• _Task requirements_: From the entries, copy every line that carries the string "Definition".
*** Available data ***
Lemma nth_choice_bits b c i : is_matrix b -> (c < length b)%nat -> (i < SECURITY_PARAMETER)%nat ->
  nth (SECURITY_PARAMETER * c + i) (ChoiceVector_bits b) false = mbit b c i.
Proof.
  intros H Hc Hi. unfold ChoiceVector_bits. rewrite (nth_flat_map_const _ _ _ _ _ _ []); [|intros x Hx|assumption..].
  - apply nth_bits; [now apply nth_vector|assumption].
  - unfold is_matrix in H. rewrite Forall_forall in H. now apply length_bits, H.
Qed.

(** The matrix of a choice vector: a row of ones for every choice. *)
Definition choice_matrix (b : list bool) : list (list Z) :=
  map (fun b_i => BitVector_conditional_select BitVector_zero (BitVector_not BitVector_zero) b_i) b.

Lemma select_zero_vector v c : is_vector SEC_PARAM_64 v -> is_vector SEC_PARAM_64 (BitVector_conditional_select BitVector_zero v c).
Proof. intros Hv. rewrite select_spec by (symmetry; apply Hv). destruct c; [assumption|apply zero_vector]. Qed.

Lemma vbit_select_zero v c j : is_vector SEC_PARAM_64 v ->
  vbit (BitVector_conditional_select BitVector_zero v c) j = vbit v j && c.
Proof.
  intros Hv. rewrite select_spec by (symmetry; apply Hv). destruct c; [now rewrite andb_true_r|].
  rewrite andb_false_r. apply vbit_zero.
Qed.

Lemma choice_matrix_ok b : is_matrix (choice_matrix b).
Proof. apply Forall_map, Forall_forall. intros c _. apply select_zero_vector, not_zero_vector. Qed.

Lemma mbit_choice_matrix b i j : (i < length b)%nat -> (j < SECURITY_PARAMETER)%nat ->
  mbit (choice_matrix b) i j = nth i b false.
Proof.
  intros Hi Hj. unfold mbit, choice_matrix.
  rewrite (nth_indep _ [] (BitVector_conditional_select BitVector_zero (BitVector_not BitVector_zero) false))
    by now rewrite length_map.
  rewrite (map_nth (BitVector_conditional_select BitVector_zero (BitVector_not BitVector_zero))), vbit_select_zero
    by apply not_zero_vector.
  now rewrite vbit_not_zero by assumption.
Qed.

(** ** Correlation *)

(** The sender's keys are the rows of the receiver's that its choices select. *)
Definition chosen_rows (delta : list Z) (k0 k1 k : list (list Z)) : Prop :=
  length k0 = SECURITY_PARAMETER /\ length k1 = SECURITY_PARAMETER /\ length k = SECURITY_PARAMETER /\
  forall j, (j < SECURITY_PARAMETER)%nat -> nth j k [] = if vbit delta j then nth j k1 [] else nth j k0 [].

Lemma correlation shake256 prefix rows delta k0 k1 k x :
  is_vector SEC_PARAM_64 delta -> is_matrix x -> length x = rows -> chosen_rows delta k0 k1 k ->
  let t0 := SquareBitMatrix_expand_transpose shake256 prefix k0 rows in
  let t1 := SquareBitMatrix_expand_transpose shake256 prefix k1 rows in
  let t := SquareBitMatrix_expand_transpose shake256 prefix k rows in
  BitMatrix_xor (BitMatrix_and_vec (BitMatrix_xor (BitMatrix_xor t0 t1) x) delta) t =
  BitMatrix_xor t0 (BitMatrix_and_vec x delta).
Proof.
  intros Hd Hx Lx (L0 & L1 & Lk & Hk) t0 t1 t.
  assert (H0 : is_matrix t0) by apply expand_matrix. assert (H1 : is_matrix t1) by apply expand_matrix.
  assert (Ht : is_matrix t) by apply expand_matrix.
  assert (E0 : length t0 = rows) by apply length_expand. assert (E1 : length t1 = rows) by apply length_expand.
  assert (Et : length t = rows) by apply length_expand.
  assert (H01 : is_matrix (BitMatrix_xor t0 t1)) by now apply xor_matrix.
  assert (E01 : length (BitMatrix_xor t0 t1) = rows) by (rewrite length_xor; congruence).
  assert (Hu : is_matrix (BitMatrix_xor (BitMatrix_xor t0 t1) x)) by now apply xor_matrix.
  assert (Eu : length (BitMatrix_xor (BitMatrix_xor t0 t1) x) = rows) by (rewrite length_xor; congruence).
  assert (Hud := and_vec_matrix _ _ Hu Hd). assert (Hxd := and_vec_matrix _ _ Hx Hd).
  apply matrix_ext; [now apply xor_matrix..| |].
  { rewrite length_xor by (rewrite length_and_vec; congruence). rewrite (length_xor t0) by (rewrite length_and_vec; congruence).
    rewrite length_and_vec. congruence. }
  rewrite length_xor by (rewrite length_and_vec; congruence). rewrite length_and_vec, Eu.
  intros i j Hi Hj. rewrite !mbit_xor, !mbit_and_vec, !mbit_xor by (rewrite ?length_and_vec; congruence || assumption || lia).
  unfold t0, t1, t. rewrite !mbit_expand by (assumption || lia). rewrite L0, L1, Lk, (proj2 (Nat.ltb_lt j _)) by assumption.
  rewrite Hk by assumption. simpl. set (e0 := expanded_bit _ _ _ (nth j k0 []) i). set (e1 := expanded_bit _ _ _ (nth j k1 []) i).
  destruct (vbit delta j); fold e0 e1; destruct e0, e1, (mbit x i j); reflexivity.
Qed.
*** End of Available data ***
• _Exercise result_:
Definition choice_matrix (b : list bool) : list (list Z) :=
Definition chosen_rows (delta : list Z) (k0 k1 k : list (list Z)) : Prop :=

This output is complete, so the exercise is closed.